*** Block opens ***

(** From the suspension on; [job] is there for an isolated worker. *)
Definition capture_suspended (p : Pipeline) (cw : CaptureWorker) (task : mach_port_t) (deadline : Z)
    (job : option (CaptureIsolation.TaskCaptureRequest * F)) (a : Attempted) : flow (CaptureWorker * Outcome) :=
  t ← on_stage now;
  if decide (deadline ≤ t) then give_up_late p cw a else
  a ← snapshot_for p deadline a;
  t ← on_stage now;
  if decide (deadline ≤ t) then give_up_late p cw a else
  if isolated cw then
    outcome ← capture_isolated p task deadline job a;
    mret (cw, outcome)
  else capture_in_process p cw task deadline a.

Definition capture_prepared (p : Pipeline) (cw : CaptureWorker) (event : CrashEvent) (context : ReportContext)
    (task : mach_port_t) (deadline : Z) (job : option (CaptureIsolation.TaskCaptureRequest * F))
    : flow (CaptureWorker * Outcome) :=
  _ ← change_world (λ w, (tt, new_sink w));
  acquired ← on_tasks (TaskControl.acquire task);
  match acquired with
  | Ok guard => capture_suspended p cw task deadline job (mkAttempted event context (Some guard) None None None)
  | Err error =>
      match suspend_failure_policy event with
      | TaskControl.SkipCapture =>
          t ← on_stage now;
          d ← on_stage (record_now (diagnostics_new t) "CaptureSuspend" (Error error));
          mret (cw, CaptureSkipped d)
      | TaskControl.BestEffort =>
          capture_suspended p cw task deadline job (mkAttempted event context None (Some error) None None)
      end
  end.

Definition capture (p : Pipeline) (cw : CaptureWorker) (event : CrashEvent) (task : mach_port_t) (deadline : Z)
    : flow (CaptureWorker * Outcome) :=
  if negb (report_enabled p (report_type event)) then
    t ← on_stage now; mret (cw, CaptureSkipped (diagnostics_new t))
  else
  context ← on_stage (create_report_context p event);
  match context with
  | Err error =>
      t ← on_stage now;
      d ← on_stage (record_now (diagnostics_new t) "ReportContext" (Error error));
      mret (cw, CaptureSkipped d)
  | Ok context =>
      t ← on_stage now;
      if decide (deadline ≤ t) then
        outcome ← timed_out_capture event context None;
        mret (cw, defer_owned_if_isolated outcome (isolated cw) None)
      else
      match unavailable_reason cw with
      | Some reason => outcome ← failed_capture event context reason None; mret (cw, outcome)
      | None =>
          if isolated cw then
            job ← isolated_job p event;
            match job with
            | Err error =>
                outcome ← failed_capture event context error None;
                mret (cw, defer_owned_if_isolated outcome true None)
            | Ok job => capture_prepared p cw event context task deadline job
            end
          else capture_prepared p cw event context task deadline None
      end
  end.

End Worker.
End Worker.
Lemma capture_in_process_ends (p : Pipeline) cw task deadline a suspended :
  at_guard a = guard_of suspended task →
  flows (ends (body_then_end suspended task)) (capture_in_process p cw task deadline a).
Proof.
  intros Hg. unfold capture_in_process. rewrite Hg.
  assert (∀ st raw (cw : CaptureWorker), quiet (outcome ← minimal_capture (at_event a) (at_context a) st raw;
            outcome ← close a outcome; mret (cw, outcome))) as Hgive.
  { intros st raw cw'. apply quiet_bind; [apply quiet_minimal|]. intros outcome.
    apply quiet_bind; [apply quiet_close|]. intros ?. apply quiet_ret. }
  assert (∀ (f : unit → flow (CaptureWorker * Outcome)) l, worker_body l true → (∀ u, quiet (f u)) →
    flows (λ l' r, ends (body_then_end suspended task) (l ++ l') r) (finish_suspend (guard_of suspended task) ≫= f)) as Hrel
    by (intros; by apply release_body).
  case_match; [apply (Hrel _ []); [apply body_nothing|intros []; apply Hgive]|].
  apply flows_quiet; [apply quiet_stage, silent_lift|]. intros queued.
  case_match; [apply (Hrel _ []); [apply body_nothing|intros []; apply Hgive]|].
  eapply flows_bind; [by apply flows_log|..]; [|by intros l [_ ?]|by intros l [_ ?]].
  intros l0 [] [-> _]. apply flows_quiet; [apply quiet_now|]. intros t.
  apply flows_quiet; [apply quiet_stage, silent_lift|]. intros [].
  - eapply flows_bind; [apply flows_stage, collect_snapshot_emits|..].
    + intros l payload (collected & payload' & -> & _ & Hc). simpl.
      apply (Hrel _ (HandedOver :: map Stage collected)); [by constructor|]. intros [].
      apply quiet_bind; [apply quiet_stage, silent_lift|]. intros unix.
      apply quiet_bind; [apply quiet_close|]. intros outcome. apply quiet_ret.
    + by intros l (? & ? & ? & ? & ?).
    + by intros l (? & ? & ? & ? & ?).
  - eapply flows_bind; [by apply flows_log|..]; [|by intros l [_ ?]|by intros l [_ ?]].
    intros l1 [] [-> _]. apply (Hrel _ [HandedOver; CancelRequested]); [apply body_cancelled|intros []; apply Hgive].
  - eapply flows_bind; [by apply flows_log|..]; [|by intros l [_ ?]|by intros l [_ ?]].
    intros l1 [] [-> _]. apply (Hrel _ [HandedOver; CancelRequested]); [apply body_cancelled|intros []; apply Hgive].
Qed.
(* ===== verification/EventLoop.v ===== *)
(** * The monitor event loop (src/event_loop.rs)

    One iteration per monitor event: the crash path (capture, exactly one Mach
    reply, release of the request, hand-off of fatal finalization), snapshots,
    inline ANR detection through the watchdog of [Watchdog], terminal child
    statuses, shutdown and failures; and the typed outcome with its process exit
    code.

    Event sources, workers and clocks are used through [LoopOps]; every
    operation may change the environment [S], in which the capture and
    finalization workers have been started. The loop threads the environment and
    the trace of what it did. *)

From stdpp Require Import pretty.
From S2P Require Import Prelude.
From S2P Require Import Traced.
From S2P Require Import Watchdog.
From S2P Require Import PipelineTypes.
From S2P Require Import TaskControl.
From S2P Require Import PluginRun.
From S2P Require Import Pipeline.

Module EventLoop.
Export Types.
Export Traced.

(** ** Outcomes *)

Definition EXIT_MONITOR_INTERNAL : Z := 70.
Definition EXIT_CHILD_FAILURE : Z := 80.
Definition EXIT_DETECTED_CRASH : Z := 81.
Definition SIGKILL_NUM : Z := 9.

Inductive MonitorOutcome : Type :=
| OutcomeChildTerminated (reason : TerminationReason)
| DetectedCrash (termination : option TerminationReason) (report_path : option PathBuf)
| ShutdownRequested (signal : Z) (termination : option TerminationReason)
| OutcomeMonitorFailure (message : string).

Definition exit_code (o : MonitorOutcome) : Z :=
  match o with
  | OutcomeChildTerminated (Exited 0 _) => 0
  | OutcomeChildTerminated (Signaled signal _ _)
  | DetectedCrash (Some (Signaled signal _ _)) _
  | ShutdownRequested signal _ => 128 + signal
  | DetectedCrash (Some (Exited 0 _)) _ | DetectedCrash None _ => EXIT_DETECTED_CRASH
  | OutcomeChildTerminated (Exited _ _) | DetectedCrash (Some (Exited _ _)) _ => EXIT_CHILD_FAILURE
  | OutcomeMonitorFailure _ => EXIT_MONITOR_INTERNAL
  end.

*** Block closes ***

Exercise description: For the word "ReportContext", show every line of the entries that holds it.

Answer box:
Definition capture_prepared (p : Pipeline) (cw : CaptureWorker) (event : CrashEvent) (context : ReportContext)
      d ← on_stage (record_now (diagnostics_new t) "ReportContext" (Error error));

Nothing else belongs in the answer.